On that path, scientists have already encountered some really huge structures in the distant universe, billions of light years away. And it is logical that it is so, because only that great distance allows us Galaxies, which measures, from extreme to extreme, around 750 million light years. Or even things even much bigger.
That, however, does not mean that there are also no similar structures. And now, a team of researchers led by Hans Böhringer, from the Max Planck Institute of extraterrestrial Physics, has just located the largest structure found so far in the nearby universe. The finding, which will be published soon in ‘Astronomy & Astrophysics’, can already be consulted on the ‘Arxiv’ prepublic server.
Quipu’s ‘powers’
It is called Quipu, like the complicated system used by the Incas to count, and extends over 1.3 billion light years, a space in which they would fit, in an Indian row, up to 13,000 galaxies the size of our dairy road. Its enormous mass is equivalent to 2×1017 solar masses, that is, 130,000 times more than that of our own galaxy.
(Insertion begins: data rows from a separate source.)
(* ===== verification/ValueCodec.v ===== *)
(** * Value records and value IDs (internal/storage/values.go)

    Type tags, record sentinels, the record format of a stored value, its
    content hash, and the packing of (tier, bucket, offset) into a 64-bit value
    ID.  The stateful store is in [ValueStore]. *)
From S2P Require Import Prelude GoHash.

Definition TypeText : byte := Byte.x01.
Definition TypeNumber : byte := Byte.x02.
Definition TypeTime : byte := Byte.x03.
Definition TypeMoney : byte := Byte.x04.
Definition TypePicture : byte := Byte.x05.
Definition TypeReference : byte := Byte.x06.
Definition TypeProcedure : byte := Byte.x07.
Definition TypeWatcher : byte := Byte.x08.
Definition TypeEmbed : byte := Byte.x09.
Definition TypeNothing : byte := Byte.xf0.
Definition TypeUnknown : byte := Byte.xf1.
Definition TypeAnything : byte := Byte.xf2.

Definition SentinelValue : byte := Byte.x1e.
Definition SentinelTombstone : byte := Byte.x1f.

Definition Tier0MaxSize : Z := 64.
Definition Tier1MaxSize : Z := 512.
Definition Tier2MaxSize : Z := 4096.

Definition OffsetBits : Z := 40.
Definition TierBits : Z := 2.
Definition BucketBits : Z := 22.
Definition OffsetMask : Z := Z.shiftl 1 OffsetBits - 1.
Definition TierMask : Z := Z.shiftl (Z.shiftl 1 TierBits - 1) OffsetBits.
Definition BucketMask : Z := Z.shiftl (Z.shiftl 1 BucketBits - 1) (OffsetBits + TierBits).

Record Value := mkValue { TypeTag : byte; Data : list byte }.

#[global] Instance Value_eq_dec : EqDecision Value.
Proof. solve_decision. Defined.

Definition isVariableLength (typeTag : byte) : bool :=
  if bool_decide (typeTag ∈ [TypeText; TypeMoney; TypePicture; TypeReference;
                             TypeProcedure; TypeWatcher; TypeEmbed; TypeUnknown]) then true
  else if bool_decide (typeTag ∈ [TypeNumber; TypeTime; TypeNothing; TypeAnything]) then false
  else true.

Definition getFixedTypeSize (typeTag : byte) : Z :=
  if bool_decide (typeTag = TypeNumber) then 8
  else if bool_decide (typeTag = TypeTime) then 9
  else if bool_decide (typeTag ∈ [TypeNothing; TypeAnything]) then 0
  else 0.

Definition serializeValue (v : Value) : list byte :=
  [SentinelValue] ++ [TypeTag v] ++
  (if isVariableLength (TypeTag v) then le 4 (u32 (len (Data v))) else []) ++
  Data v.

(** The reslicing [data[a:b]] is in range wherever the code reaches it. *)
Definition deserializeValue (data : list byte) : res Value :=
  match data with
  | sentinel :: typeTag :: rest =>
      if bool_decide (sentinel = SentinelTombstone) then Err "value is tombstoned"
      else if negb (bool_decide (sentinel = SentinelValue)) then Err "invalid sentinel"
      else if isVariableLength typeTag then
        if len data <? 2 + 4 then Err "missing length field" else
        let length := unle (take 4 rest) in
        if len data <? 6 + length then Err "incomplete data" else
        Ok {| TypeTag := typeTag; Data := take (Z.to_nat length) (drop 4 rest) |}
      else
        let expectedSize := getFixedTypeSize typeTag in
        if len data <? 2 + expectedSize then Err "incomplete fixed-length data" else
        Ok {| TypeTag := typeTag; Data := take (Z.to_nat expectedSize) rest |}
  | _ => Err "data too short"
  end.

(** [h.Sum(nil)] is the digest of tag and data; it is hashed again. *)
Definition hashValue (v : Value) : list byte := sha256 (sha256 ([TypeTag v] ++ Data v)).
#[global] Arguments hashValue : simpl never.

Definition determineTier (size : Z) : Z :=
  if size <=? Tier0MaxSize then 0
  else if size <=? Tier1MaxSize then 1
  else if size <=? Tier2MaxSize then 2
  else 3.

Definition encodeValueID (tier bucket offset : Z) : Z :=
  Z.lor (Z.lor offset (u64 (Z.shiftl (u64 tier) OffsetBits)))
        (u64 (Z.shiftl bucket (OffsetBits + TierBits))).

Definition extractTier (valueID : Z) : Z := Z.shiftr (Z.land valueID TierMask) OffsetBits.
Definition extractBucket (valueID : Z) : Z :=
  Z.shiftr (Z.land valueID BucketMask) (OffsetBits + TierBits).
Definition extractOffset (valueID : Z) : Z := Z.land valueID OffsetMask.

(** Values whose record can be read back: a length that fits its field, or
    the data size the type has. *)
Definition value_ok (v : Value) : Prop :=
  if isVariableLength (TypeTag v) then is_u32 (len (Data v))
  else len (Data v) = getFixedTypeSize (TypeTag v).

#[global] Instance value_ok_dec v : Decision (value_ok v).
Proof. unfold value_ok. destruct (isVariableLength (TypeTag v)); apply _. Defined.

(** ** Lemmas: records *)

Lemma isVariableLength_spec t :
  isVariableLength t = negb (bool_decide (t ∈ [TypeNumber; TypeTime; TypeNothing; TypeAnything])).
Proof. by destruct t. Qed.

Lemma getFixedTypeSize_range t : 0 ≤ getFixedTypeSize t ≤ 9.
Proof. by destruct t. Qed.

Definition header_size (t : byte) : Z := if isVariableLength t then 6 else 2.

Lemma len_serializeValue v : len (serializeValue v) = header_size (TypeTag v) + len (Data v).
Proof.
  unfold serializeValue, header_size. rewrite !len_app, !len_cons, !len_nil.
  destruct (isVariableLength _); lens; rewrite ?len_nil; lia.
Qed.

Lemma serializeValue_variable v : isVariableLength (TypeTag v) = true → is_u32 (len (Data v)) →
  serializeValue v = SentinelValue :: TypeTag v :: le 4 (len (Data v)) ++ Data v.
Proof. intros Hv Hl. unfold serializeValue. by rewrite Hv, u32_small. Qed.

Lemma serializeValue_fixed v : isVariableLength (TypeTag v) = false →
  serializeValue v = SentinelValue :: TypeTag v :: Data v.
Proof. intros Hv. unfold serializeValue. by rewrite Hv. Qed.

(** Reading back a record, whatever follows it. *)
Lemma deserialize_serialize v rest : value_ok v →
  deserializeValue (serializeValue v ++ rest) = Ok v.
Proof.
  unfold value_ok. destruct (isVariableLength (TypeTag v)) eqn:Hv; intros Hok.
  - rewrite serializeValue_variable by done. cbn [app]. unfold deserializeValue.
    rewrite bool_decide_false, bool_decide_true, Hv by done. cbn [negb].
    rewrite <- !app_assoc, take_le_app, drop_le_app, unle_le_small by (unfold is_u32 in *; lia).
    assert (Hlen : ∀ x y : byte, len (x :: y :: le 4 (len (Data v)) ++ Data v ++ rest) =
      6 + len (Data v) + len rest) by (intros; rewrite !len_cons, !len_app, len_le; lia).
    rewrite Hlen. pose proof (len_nonneg (Data v)). pose proof (len_nonneg rest).
    rewrite !(proj2 (Z.ltb_ge _ _)) by lia. unfold len.
    rewrite Nat2Z.id, take_app_len. by destruct v.
  - rewrite serializeValue_fixed by done. cbn [app]. unfold deserializeValue.
    rewrite bool_decide_false, bool_decide_true, Hv by done. cbn [negb].
    rewrite !len_cons, len_app. pose proof (len_nonneg rest).
    rewrite (proj2 (Z.ltb_ge _ _)) by lia. rewrite <- Hok. unfold len.
    rewrite Nat2Z.id, take_app_len. by destruct v.
Qed.

Lemma serializeValue_inj v w : value_ok v → value_ok w →
  serializeValue v = serializeValue w → v = w.
Proof.
  intros Hv Hw H. pose proof (deserialize_serialize v [] Hv) as H1.
  rewrite H, deserialize_serialize in H1 by done. by injection H1 as ->.
Qed.

Lemma determineTier_range n : 0 ≤ determineTier n ≤ 3.
Proof. unfold determineTier. repeat case_match; lia. Qed.

(** ** Lemmas: value IDs *)

Lemma land_ones_mod a n : 0 ≤ n → Z.land a (Z.shiftl 1 n - 1) = a mod 2 ^ n.
Proof. intros. rewrite Z.shiftl_1_l, <- Z.land_ones by done. by rewrite Z.ones_equiv, Z.sub_1_r. Qed.

Lemma extractOffset_mod id : extractOffset id = id mod 2 ^ 40.
Proof. unfold extractOffset, OffsetMask, OffsetBits. by apply land_ones_mod. Qed.

(** The masked fields are the base-[2^40] and base-[2^42] digits. *)
Lemma shiftr_land_field a n k : 0 ≤ n → 0 ≤ k →
  Z.shiftr (Z.land a (Z.shiftl (Z.shiftl 1 n - 1) k)) k = a / 2 ^ k mod 2 ^ n.
Proof.
  intros. rewrite Z.shiftr_land, Z.shiftr_shiftl_l, Z.sub_diag, Z.shiftl_0_r by done.
  by rewrite land_ones_mod, Z.shiftr_div_pow2.
Qed.

Lemma extractTier_div id : extractTier id = id / 2 ^ 40 mod 2 ^ 2.
Proof. unfold extractTier, TierMask, OffsetBits, TierBits. by apply shiftr_land_field. Qed.

Lemma extractBucket_div id : extractBucket id = id / 2 ^ 42 mod 2 ^ 22.
Proof. unfold extractBucket, BucketMask, OffsetBits, TierBits, BucketBits. by apply shiftr_land_field. Qed.

(** [|] of fields that do not overlap is addition. *)
Lemma lor_shift_add a x n : 0 ≤ n → 0 ≤ a < 2 ^ n → Z.lor a (Z.shiftl x n) = a + x * 2 ^ n.
Proof.
  intros Hn Ha. rewrite Z.shiftl_mul_pow2 by done.
  rewrite <- Z.lxor_lor; [symmetry; apply Z.add_nocarry_lxor|]; apply Z.bits_inj'; intros i Hi;
    rewrite Z.land_spec, Z.bits_0;
    (destruct (Z.lt_ge_cases i n);
      [by rewrite Z.mul_pow2_bits_low, andb_false_r
      |rewrite <- (Z.mod_small a (2 ^ n)) by lia; by rewrite Z.mod_pow2_bits_high]).
Qed.

Record id_fields (t bk o : Z) : Prop := {
  if_tier : 0 ≤ t < 2 ^ 2; if_bucket : 0 ≤ bk < 2 ^ 22; if_offset : 0 ≤ o < 2 ^ 40 }.

Lemma encodeValueID_sum t bk o : id_fields t bk o →
  encodeValueID t bk o = o + t * 2 ^ 40 + bk * 2 ^ 42.
Proof.
  intros [Ht Hb Ho]. unfold encodeValueID, OffsetBits, TierBits.
  rewrite (u64_small t) by (unfold is_u64; lia).
  rewrite !u64_small by (unfold is_u64; rewrite Z.shiftl_mul_pow2; lia).
  change (40 + 2) with 42. rewrite (lor_shift_add o t 40) by lia.
  rewrite (lor_shift_add _ bk 42) by lia. done.
Qed.

Lemma extract_encode t bk o : id_fields t bk o →
  extractTier (encodeValueID t bk o) = t ∧ extractBucket (encodeValueID t bk o) = bk ∧
  extractOffset (encodeValueID t bk o) = o.
Proof.
  intros H. rewrite extractTier_div, extractBucket_div, extractOffset_mod, encodeValueID_sum by done.
  destruct H. change (2 ^ 42) with (2 ^ 40 * 4). split_and!; Z.div_mod_to_equations; lia.
Qed.

Lemma encodeValueID_zero t bk o : id_fields t bk o →
  encodeValueID t bk o = 0 ↔ t = 0 ∧ bk = 0 ∧ o = 0.
Proof. intros H. rewrite encodeValueID_sum by done. destruct H. lia. Qed.

Lemma extract_fields id : id_fields (extractTier id) (extractBucket id) (extractOffset id).
Proof.
  rewrite extractTier_div, extractBucket_div, extractOffset_mod.
  split; apply Z.mod_pos_bound; lia.
Qed.

Lemma encode_extract id : is_u64 id →
  encodeValueID (extractTier id) (extractBucket id) (extractOffset id) = id.
Proof.
  intros H. rewrite encodeValueID_sum by apply extract_fields.
  rewrite extractTier_div, extractBucket_div, extractOffset_mod.
  unfold is_u64 in H. change (2 ^ 42) with (2 ^ 40 * 4).
  Z.div_mod_to_equations. lia.
Qed.

(** ** Properties *)

(** A value record reads back.  For a value with the size its type has
    (or a length that fits four bytes), [deserializeValue] of its record,
    followed by any other bytes, is the value; a record whose sentinel was
    overwritten by the tombstone one is rejected. *)
Theorem record_roundtrip v rest :
  value_ok v →
  deserializeValue (serializeValue v ++ rest) = Ok v ∧
  deserializeValue (<[0%nat:=SentinelTombstone]> (serializeValue v) ++ rest) =
    Err "value is tombstoned".
Proof. intros Hok. split; [by apply deserialize_serialize|done]. Qed.

Lemma record_roundtrip_witness :
  deserializeValue (serializeValue (mkValue TypeText (b "hi")) ++ b "junk") =
    Ok (mkValue TypeText (b "hi")).
Proof. apply (record_roundtrip (mkValue TypeText (b "hi")) (b "junk")). by vm_compute. Defined.

(** Value IDs are a bijective packing.  Every 64-bit ID is the encoding of
    the tier, bucket and offset extracted from it, extraction undoes encoding
    for fields in range, and the only location with ID 0 is the first byte of
    tier 0's bucket 0 (which the store reserves). *)
Theorem value_id_bijection t bk o id :
  id_fields t bk o → is_u64 id →
  (encodeValueID t bk o = id ↔
    t = extractTier id ∧ bk = extractBucket id ∧ o = extractOffset id) ∧
  is_u64 (encodeValueID t bk o) ∧
  (encodeValueID t bk o = 0 ↔ t = 0 ∧ bk = 0 ∧ o = 0).
Proof.
  intros Hf Hid. split_and!.
  - split; [intros <-; by destruct (extract_encode t bk o Hf) as (-> & -> & ->)|].
    intros (-> & -> & ->). by apply encode_extract.
  - rewrite encodeValueID_sum by done. destruct Hf. unfold is_u64. lia.
  - by apply encodeValueID_zero.
Qed.

Lemma value_id_bijection_witness :
  encodeValueID 2 5 1000 = 1000 + 2 * 2 ^ 40 + 5 * 2 ^ 42.
Proof.
  apply (value_id_bijection 2 5 1000 (1000 + 2 * 2 ^ 40 + 5 * 2 ^ 42));
    [split; lia|unfold is_u64; lia|split_and!; by vm_compute].
Defined.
But Quipu does not have a linear structure, but branched: a great main ‘thread’ formed by numerous groups of galaxies and from which numerous secondary threads’ leave.
With these credentials, Quipu becomes, in its own right, the largest of the five largest structures known in the nearby universe, where ‘close’ means an area between 424 and 815 million light years of the earth. Together, these five structures contain 45% and all groups of galaxies, 30% of all individual galaxies and up to a quarter of all the matter contained in that portion of universe, although they only occupy 13% of its volume , indicating the extraordinary density of matter that these structures have with respect to the rest of the region.
Which, on the other hand, is not surprising, because we know that all the subject of the universe is organized as an immense ‘cosmic web’, in which the filaments (rivers of light made of galaxies groups), converge in central nodes, of greater density, and are surrounded by immense gaps. In the distant universe, even greater structures have been found, even ‘impossible’ for current theories, such as the ‘giant arch’ of galaxies, discovered in 2021 and whose length is 3.3 billion light years, or the gigantic ‘galaxies ring ‘Observed in 2024 and whose diameter is 1.3 billion light years. Both structures, in fact, are so huge that they challenge the cosmological principle, one of the central axes of modern cosmology and according to which, at scales large enough (equal to or greater than 1.2 billion light years) the matter is distributed soft And evenly everywhere, so that the universe should be the same in all directions, with nothing that stands out on the rest.
Objects such as Quipu, however, fit with current models, and scientists try to find out if their presence, unknown until now, could somehow affect cosmological measurements and be, perhaps, a possible solution to one of the greater mysteries that science faces today: the famous hubble tension, the disagreement between different methods to estimate the expansion rate of the universe.